1. Expect an Instagram-worthy yard in an instant
Photo by American Beauty Landscaping Inc.
“We had new owners who immediately pushed for Insta-perfect landscapes,” says Oscar Ortegamaintenance manager at FormLA Landscaping.
But the desire for an instantly lush look can tempt beginners to plant too, too close together.
“It costs more up front,” Ortega points out. “Also, plants grow into each other or nearby objects and they sport unhealthy foliage as they have to compete for limited resources. All in all, this creates long-term headaches.
2. Use indoor furniture outdoors
Photo by Carol Montoto
Yes, it’s all the rage for homeowners to outfit their outdoor spaces to match the comforts of the indoors, with rugs, flat-screen TVs, and even full second kitchens. But that doesn’t mean you can just haul your indoor furniture to your patio and call it a day.
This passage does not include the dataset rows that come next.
(* ===== verification/StringProps.v ===== *)
(** The properties of the byte-string routines. *)

From S2P Require Import Prelude ZendStrings.

(** * Comparisons *)

(** Lexicographic order on byte strings; a proper prefix is smaller. *)
Fixpoint lex (a b : list Z) : comparison :=
  match a, b with
  | [], [] => Eq
  | [], _ => Lt
  | _, [] => Gt
  | x :: a, y :: b => match x ?= y with Eq => lex a b | c => c end
  end.

Lemma lex_eq a b : lex a b = Eq ↔ a = b.
Proof.
  revert b. induction a as [|x a IH]; intros [|y b]; simpl; try done.
  destruct (Z.compare_spec x y) as [->| |].
  - rewrite IH. split; [by intros ->|by intros [= ->]].
  - split; [done|]. intros [= ->]. lia.
  - split; [done|]. intros [= ->]. lia.
Qed.

Lemma lex_antisym a b : lex b a = CompOpp (lex a b).
Proof.
  revert b. induction a as [|x a IH]; intros [|y b]; simpl; try done.
  rewrite (Z.compare_antisym x y). by destruct (x ?= y); simpl.
Qed.

Lemma lex_trans a b c : lex a b = Lt → lex b c = Lt → lex a c = Lt.
Proof.
  revert b c. induction a as [|x a IH]; intros [|y b] [|z c]; simpl; try done.
  destruct (Z.compare_spec x y), (Z.compare_spec y z), (Z.compare_spec x z); subst; try done; try lia; eauto.
Qed.

Lemma memcmp_lex k a b :
  let r := memcmp_ (Nat.min k (Nat.min (length a) (length b))) a b in
  lex (take k a) (take k b) = if r =? 0 then (Nat.min k (length a) ?= Nat.min k (length b))%nat else (r ?= 0).
Proof.
  revert a b. induction k as [|k IH]; intros a b; [done|].
  destruct a as [|x a], b as [|y b]; try done. cbn [length Nat.min take memcmp_ lex].
  destruct (Z.compare_spec x y) as [->|Hlt|Hgt].
  - by rewrite !Z.ltb_irrefl, IH.
  - by rewrite (proj2 (Z.ltb_lt _ _)).
  - rewrite (proj2 (Z.ltb_ge _ _)) by lia. by rewrite (proj2 (Z.ltb_lt _ _)).
Qed.

Lemma case_lex f k a b :
  ∃ r, case_loop f (Nat.min k (Nat.min (length a) (length b))) a b = OK r ∧
    lex (take k (f <$> a)) (take k (f <$> b)) =
      match r with Some d => d ?= 0 | None => (Nat.min k (length a) ?= Nat.min k (length b))%nat end.
Proof.
  revert a b. induction k as [|k IH]; intros a b; [by exists None|].
  destruct a as [|x a], b as [|y b]; try (by exists None). cbn [length Nat.min fmap list_fmap take case_loop lex].
  destruct (Z.eqb_spec (f x) (f y)) as [->|Hne].
  - rewrite Z.compare_refl. destruct (IH a b) as (r & -> & Hr). exists r. split; [done|]. by rewrite Hr.
  - exists (Some (f x - f y)). split; [done|]. rewrite Z.compare_sub.
    destruct (Z.compare_spec (f x - f y) 0); [lia|done|done].
Qed.

Lemma len_diff_ok a b : 0 <= a < 2 ^ 31 → 0 <= b < 2 ^ 31 → len_diff a b = a - b.
Proof.
  intros Ha Hb. unfold len_diff, to_int, uint_wrap. destruct (decide (0 <= a - b)).
  - rewrite Z.mod_small by lia. by rewrite (proj2 (Z.ltb_lt _ _)) by lia.
  - rewrite <- (Z.mod_add (a - b) 1), Z.mod_small by lia. rewrite (proj2 (Z.ltb_ge _ _)) by lia. lia.
Qed.

Lemma len_diff_sign (m n : nat) : Z.of_nat m < 2 ^ 31 → Z.of_nat n < 2 ^ 31 →
  (len_diff (Z.of_nat m) (Z.of_nat n) ?= 0) = (m ?= n)%nat.
Proof. intros. rewrite len_diff_ok by lia. rewrite <- Nat2Z.inj_compare. symmetry. apply Z.compare_sub. Qed.

Lemma min_nat (n a b : nat) :
  Z.to_nat (Z.min (Z.of_nat n) (Z.min (Z.of_nat a) (Z.of_nat b))) = Nat.min n (Nat.min a b).
Proof. lia. Qed.

Lemma strncmp_lex s1 s2 (n : nat) : len s1 < 2 ^ 31 → len s2 < 2 ^ 31 →
  (zend_binary_strncmp false s1 s2 (Z.of_nat n) ?= 0) = lex (take n s1) (take n s2).
Proof.
  intros H1 H2. unfold zend_binary_strncmp, len in *. rewrite min_nat, memcmp_lex. case_match; [|done].
  rewrite <- !Nat2Z.inj_min. apply len_diff_sign; lia.
Qed.

Lemma strcmp_lex s1 s2 : len s1 < 2 ^ 31 → len s2 < 2 ^ 31 → (zend_binary_strcmp false s1 s2 ?= 0) = lex s1 s2.
Proof.
  intros H1 H2. pose proof (strncmp_lex s1 s2 (length s1 + length s2) H1 H2) as Hn.
  rewrite !firstn_all2 in Hn by lia. rewrite <- Hn. unfold zend_binary_strcmp, zend_binary_strncmp, len.
  by rewrite !(Z.min_r (Z.of_nat (length s1 + length s2))) by lia.
Qed.

Lemma strncasecmp_lex f s1 s2 (n : nat) : len s1 < 2 ^ 31 → len s2 < 2 ^ 31 →
  ∃ r, strncasecmp_ f false s1 s2 (Z.of_nat n) = OK r ∧ (r ?= 0) = lex (take n (f <$> s1)) (take n (f <$> s2)).
Proof.
  intros H1 H2. unfold strncasecmp_, len in *. rewrite min_nat. destruct (case_lex f n s1 s2) as (r & -> & Hr). ob.
  eexists. split; [done|]. rewrite Hr. destruct r; [done|]. rewrite <- !Nat2Z.inj_min. apply len_diff_sign; lia.
Qed.

Lemma strcasecmp_lex f s1 s2 : len s1 < 2 ^ 31 → len s2 < 2 ^ 31 →
  ∃ r, strcasecmp_ f false s1 s2 = OK r ∧ (r ?= 0) = lex (f <$> s1) (f <$> s2).
Proof.
  intros H1 H2. destruct (strncasecmp_lex f s1 s2 (length s1 + length s2) H1 H2) as (r & Hrun & Hr). exists r.
  rewrite !firstn_all2 in Hr by (rewrite length_fmap; lia). split; [|done]. rewrite <- Hrun.
  unfold strcasecmp_, strncasecmp_, len. by rewrite !(Z.min_r (Z.of_nat (length s1 + length s2))) by lia.
Qed.

Lemma tolower_ascii c : is_byte c → zend_tolower_ascii c = if (65 <=? c) && (c <=? 90) then c + 32 else c.
Proof.
  intros Hc. assert (∀ n, (n < 256)%nat → zend_tolower_ascii (Z.of_nat n) =
    if (65 <=? Z.of_nat n) && (Z.of_nat n <=? 90) then Z.of_nat n + 32 else Z.of_nat n) as Hall.
  { intros n Hn. assert (Forall (λ n, zend_tolower_ascii (Z.of_nat n) =
      if (65 <=? Z.of_nat n) && (Z.of_nat n <=? 90) then Z.of_nat n + 32 else Z.of_nat n) (seq 0 256)) as HF.
    { vm_compute. repeat constructor. }
    rewrite Forall_forall in HF. apply HF, elem_of_seq. lia. }
  specialize (Hall (Z.to_nat c) ltac:(lia)). by rewrite Z2Nat.id in Hall by lia.
Qed.

(** The binary comparisons implement lexicographic order on bytes, a
    proper prefix being smaller: [zend_binary_strcmp] of the strings,
    [zend_binary_strncmp] of their first [n] bytes, the case-insensitive
    variants of the strings in ASCII lower case; the result is 0 exactly for
    equal strings. *)
Theorem comparisons_lexicographic s1 s2 (n : nat) :
  len s1 < 2 ^ 31 → len s2 < 2 ^ 31 →
  (zend_binary_strcmp false s1 s2 ?= 0) = lex s1 s2 ∧
  (zend_binary_strcmp false s1 s2 = 0 ↔ s1 = s2) ∧
  (zend_binary_strncmp false s1 s2 (Z.of_nat n) ?= 0) = lex (take n s1) (take n s2) ∧
  (∃ r, zend_binary_strcasecmp false s1 s2 = OK r ∧ (r ?= 0) = lex (zend_str_tolower s1) (zend_str_tolower s2)) ∧
  (∃ r, zend_binary_strncasecmp false s1 s2 (Z.of_nat n) = OK r ∧
     (r ?= 0) = lex (take n (zend_str_tolower s1)) (take n (zend_str_tolower s2))) ∧
  (∀ c, is_byte c → zend_tolower_ascii c = if (65 <=? c) && (c <=? 90) then c + 32 else c).
Proof.
  intros H1 H2. pose proof (strcmp_lex s1 s2 H1 H2) as Hl. split; [done|]. split.
  { rewrite <- (lex_eq s1 s2), <- Hl. by rewrite Z.compare_eq_iff. }
  split; [by apply strncmp_lex|]. split; [by apply strcasecmp_lex|]. split; [by apply strncasecmp_lex|].
  apply tolower_ascii.
Qed.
“Sometimes people get carried away with decorative items, like putting an old sofa or even fake plants outside,” says Marco Bizzley, interior designer and consultant at HouseGrail. “It doesn’t make sense. Don’t do it. I can’t stand a yard full of furniture. It looks cluttered and more like a garage sale.
Stick to furniture that seems appropriate and designed for the outdoors so it can withstand the elements.
3. Failing to protect patios and outdoor furniture
Photo by Bruce Palmer Design Studio
“A lot of new homeowners don’t realize that the decking materials you choose need to be treated properly,” says Cristina Miguelez, a home improvement expert at Fixr. “The wood must be stained to prevent rot in some cases. Or if you invest in rot-resistant cedar, you might not realize that it needs to be primed before painting to prevent cedar from bleeding.
4. Plant shade lovers in the sun or vice versa
Photo by Van Zelst Inc.
“I have personally seen new gardeners plant hostas, which thrive in shade, in a spot with full sun, and the leaves have burned, turned brown and yellow, and made the whole exterior extremely unattractive – and of course it killed the plant,” says Susan Brandtthe green thumb of Blooming Secrets.
The fix here is easy, she notes, if you take the time to familiarize yourself with gardening terminology: “Full sun means the plant needs six or more hours of sunlight; partial sun means just half that amount; and full shade means no direct sun, period.
5. Ignoring HOA Rules or Local Laws
Photo by Erin Lau Landscape Design – Seattle
New to a Homeowners Association, aka HOA? Before you plant anything, read the fine print.
“New homebuyers can get trapped by easements in some developments that make it illegal to add trees along the road or near the sidewalk,” says Brandt.
The reason: Sidewalks and driveways can break or warp due to tree roots below the surface.
“Removal and return is also the responsibility of the owner,” adds Brandt. “So make sure you know the local laws before you start planting.”
6. Design a dream swimming pool without considering the temperature
Photo by Land Art Design, Inc.
“Some new homeowners can’t help themselves when it comes to finally owning a pool,” says Miguelez. And too often, they choose pool elements that are not suitable for their climate.
For example, “stone tiles will not survive a freeze/thaw cycle in northern regions,” she explains. After a few harsh winters, a new patio or pool deck built with the wrong materials could crack. “This is also true for concrete slab patios and some stamped concrete patios.”
7. Plant what you like whatever the climate
Photo by Jean Brooks Landscapes
“My dad loved planting bulbs such as crocuses, daffodils and tulips, but when he moved from New York, which is hardiness zone 6, to North Carolina, zone 8, he never succeeded with these flowers”, explains Brandt.
Truth: You can’t look past that hardiness chart you see at the plant store and hope for the best.
And it’s not just that new homeowners are planting warm-weather-friendly plants in a place that’s too cold.
“The climate in many parts of the United States does not have a cold enough period for the bulbs to flourish,” says Brandt. “So no matter where you live, find your hardiness zone before buying or planting anything in an unfamiliar area.”
Brandt suggests checking plant hardiness zones at the US Department of Agriculture.